Lines below that hold the word "Instance" must be copied in full.

%%

(* ===== verification/WakeRecords.v ===== *)
(** * Native wake records and the runtime interface

    [WakeRecords]: the wake record of a native intent (schemas 6 and 8 of
    src/src/codex_wake/native_intents.py and wake_policy.py) with one update
    function per field, and the values that the runtime adapter exchanges with
    the dispatch (runtime_delivery.py). *)
From Stdlib Require Import QArith.
From S2P Require Import Prelude Effects Json Sha256 Timestamps Permissions WakeClock.
Open Scope Z_scope.

(** ** Values of the runtime interface (runtime_delivery.py) *)
Record wake_target := {
  thread_id : string; codex_cmd : string; endpoint : string; resume_policy : string; startup_policy : option string;
  wake_route : option string;
}.
Record RuntimeRecipient := { recipient_version : Z; recipient_runtime : string; session_id : string; binding : json }.
Record RuntimeCapability := { capability_state : string; capability_reason : string }.
Record RuntimeObservation := {
  observation_state : string; observation_reason : string; capabilities : gmap string RuntimeCapability; resumed : bool;
}.
Record RuntimeSubmission := {
  submission_state : string; receipt_id : option string; evidence_kind : string; submission_reason : option string;
  failure : option json; exception_type : option string; pre_io : bool;
}.
Record RuntimeReconciliation := { found_evidence : option (list (string * json)); found_reason : option string }.
Record observation_summary := {
  summary_runtime : string; summary_session : string; summary_state : string; summary_reason : string;
  summary_capabilities : gmap string RuntimeCapability;
}.
(** An exception: its class, the state and reason of a [RuntimeTargetError], and
    the texts that an exception of a subprocess carries. *)
Record exception := { exception_class : string; target_error : option (string * string); stdout : option string; stderr : option string }.
Definition exception_of (class : string) : exception :=
  {| exception_class := class; target_error := None; stdout := None; stderr := None |}.
(** What a call of the adapter does: answer, raise an exception, or take the
    process down. *)
Inductive answer (A : Type) := Answer (a : A) | Throws (e : exception) | Killed.
Arguments Answer {A} _.
Arguments Throws {A} _.
Arguments Killed {A}.
Definition killed : string := "killed".

(** ** Records *)
Record owner := { owner_kind : string; owner_id : string }.
#[export] Instance owner_eq_dec : EqDecision owner.
Proof. solve_decision. Defined.
Record permission_context := {
  context_subject : string; context_role : string; context_tasks : list string; context_target : string;
  context_task_id : option string; context_revision : Z;
}.
(** [routed] holds the routes and the context of a policy of version 2. *)
Record wake_policy := {
  lifetime : string; policy_owner : option owner; owner_end : string; startup : string; configuration_revision : string;
  routed : option (list string * permission_context);
}.
Record completion := { completed_owner : owner; event_id : string; completion_state : string; completion_actor : string }.
Record delivery := {
  delivery_state : string; execution : string; submission_id : string; delivery_route : option string;
  prompt_sha256 : option string; queue_id : option json; submission_failure : option json;
  evidence : option (list (string * json)); reconciliation : option (string * option string);
}.
Record progress_entry := { entry_route : string; entry_reason : option string; entry_submission : string }.
Record progress := { next_route : nat; progress_history : list progress_entry }.
Record outcome := { outcome_state : string; outcome_reason : string; outcome_routes : list string }.
#[export] Instance outcome_eq_dec : EqDecision outcome.
Proof. solve_decision. Defined.
Record wake := {
  wake_id : string; status : string; attempts : Z; prompt : string; wake_to : wake_target; wake_root : string;
  intent : scheduling_intent; policy : option wake_policy; native_delivery : option delivery;
  wake_route_progress : option progress; policy_outcome : option outcome; runtime_observation : option observation_summary;
  time_recovery : verdict; permission_check : option (option decision); last_error : option string;
  owner_completion : option completion; events : list (string * option string);
}.
Definition set_status x (w : wake) := {| wake_id := wake_id w; status := x; attempts := attempts w; prompt := prompt w; wake_to := wake_to w;
  wake_root := wake_root w; intent := intent w; policy := policy w; native_delivery := native_delivery w; wake_route_progress := wake_route_progress w;
  policy_outcome := policy_outcome w; runtime_observation := runtime_observation w; time_recovery := time_recovery w;
  permission_check := permission_check w; last_error := last_error w; owner_completion := owner_completion w; events := events w |}.
Definition set_attempts x (w : wake) := {| wake_id := wake_id w; status := status w; attempts := x; prompt := prompt w; wake_to := wake_to w;
  wake_root := wake_root w; intent := intent w; policy := policy w; native_delivery := native_delivery w; wake_route_progress := wake_route_progress w;
  policy_outcome := policy_outcome w; runtime_observation := runtime_observation w; time_recovery := time_recovery w;
  permission_check := permission_check w; last_error := last_error w; owner_completion := owner_completion w; events := events w |}.
Definition set_delivery x (w : wake) := {| wake_id := wake_id w; status := status w; attempts := attempts w; prompt := prompt w; wake_to := wake_to w;
  wake_root := wake_root w; intent := intent w; policy := policy w; native_delivery := x; wake_route_progress := wake_route_progress w;
  policy_outcome := policy_outcome w; runtime_observation := runtime_observation w; time_recovery := time_recovery w;
  permission_check := permission_check w; last_error := last_error w; owner_completion := owner_completion w; events := events w |}.
Definition set_progress x (w : wake) := {| wake_id := wake_id w; status := status w; attempts := attempts w; prompt := prompt w; wake_to := wake_to w;
  wake_root := wake_root w; intent := intent w; policy := policy w; native_delivery := native_delivery w; wake_route_progress := x;
  policy_outcome := policy_outcome w; runtime_observation := runtime_observation w; time_recovery := time_recovery w;
  permission_check := permission_check w; last_error := last_error w; owner_completion := owner_completion w; events := events w |}.
Definition set_outcome x (w : wake) := {| wake_id := wake_id w; status := status w; attempts := attempts w; prompt := prompt w; wake_to := wake_to w;
  wake_root := wake_root w; intent := intent w; policy := policy w; native_delivery := native_delivery w; wake_route_progress := wake_route_progress w;
  policy_outcome := x; runtime_observation := runtime_observation w; time_recovery := time_recovery w;
  permission_check := permission_check w; last_error := last_error w; owner_completion := owner_completion w; events := events w |}.
Definition set_observation x (w : wake) := {| wake_id := wake_id w; status := status w; attempts := attempts w; prompt := prompt w; wake_to := wake_to w;
  wake_root := wake_root w; intent := intent w; policy := policy w; native_delivery := native_delivery w; wake_route_progress := wake_route_progress w;
  policy_outcome := policy_outcome w; runtime_observation := x; time_recovery := time_recovery w;
  permission_check := permission_check w; last_error := last_error w; owner_completion := owner_completion w; events := events w |}.
Definition set_recovery x (w : wake) := {| wake_id := wake_id w; status := status w; attempts := attempts w; prompt := prompt w; wake_to := wake_to w;
  wake_root := wake_root w; intent := intent w; policy := policy w; native_delivery := native_delivery w; wake_route_progress := wake_route_progress w;
  policy_outcome := policy_outcome w; runtime_observation := runtime_observation w; time_recovery := x;
  permission_check := permission_check w; last_error := last_error w; owner_completion := owner_completion w; events := events w |}.
Definition set_check x (w : wake) := {| wake_id := wake_id w; status := status w; attempts := attempts w; prompt := prompt w; wake_to := wake_to w;
  wake_root := wake_root w; intent := intent w; policy := policy w; native_delivery := native_delivery w; wake_route_progress := wake_route_progress w;
  policy_outcome := policy_outcome w; runtime_observation := runtime_observation w; time_recovery := time_recovery w;
  permission_check := x; last_error := last_error w; owner_completion := owner_completion w; events := events w |}.
Definition set_error x (w : wake) := {| wake_id := wake_id w; status := status w; attempts := attempts w; prompt := prompt w; wake_to := wake_to w;
  wake_root := wake_root w; intent := intent w; policy := policy w; native_delivery := native_delivery w; wake_route_progress := wake_route_progress w;
  policy_outcome := policy_outcome w; runtime_observation := runtime_observation w; time_recovery := time_recovery w;
  permission_check := permission_check w; last_error := x; owner_completion := owner_completion w; events := events w |}.
Definition set_completion x (w : wake) := {| wake_id := wake_id w; status := status w; attempts := attempts w; prompt := prompt w; wake_to := wake_to w;
  wake_root := wake_root w; intent := intent w; policy := policy w; native_delivery := native_delivery w; wake_route_progress := wake_route_progress w;
  policy_outcome := policy_outcome w; runtime_observation := runtime_observation w; time_recovery := time_recovery w;
  permission_check := permission_check w; last_error := last_error w; owner_completion := x; events := events w |}.
(** [records.append_event] with no time of its own. *)
Definition append_event (kind : string) (message : option string) (w : wake) := {| wake_id := wake_id w; status := status w; attempts := attempts w; prompt := prompt w;
  wake_to := wake_to w; wake_root := wake_root w; intent := intent w; policy := policy w; native_delivery := native_delivery w;
  wake_route_progress := wake_route_progress w; policy_outcome := policy_outcome w; runtime_observation := runtime_observation w;
  time_recovery := time_recovery w; permission_check := permission_check w; last_error := last_error w;
  owner_completion := owner_completion w; events := events w ++ [(kind, message)] |}.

%%

● Task result:
#[export] Instance owner_eq_dec : EqDecision owner.
#[export] Instance outcome_eq_dec : EqDecision outcome.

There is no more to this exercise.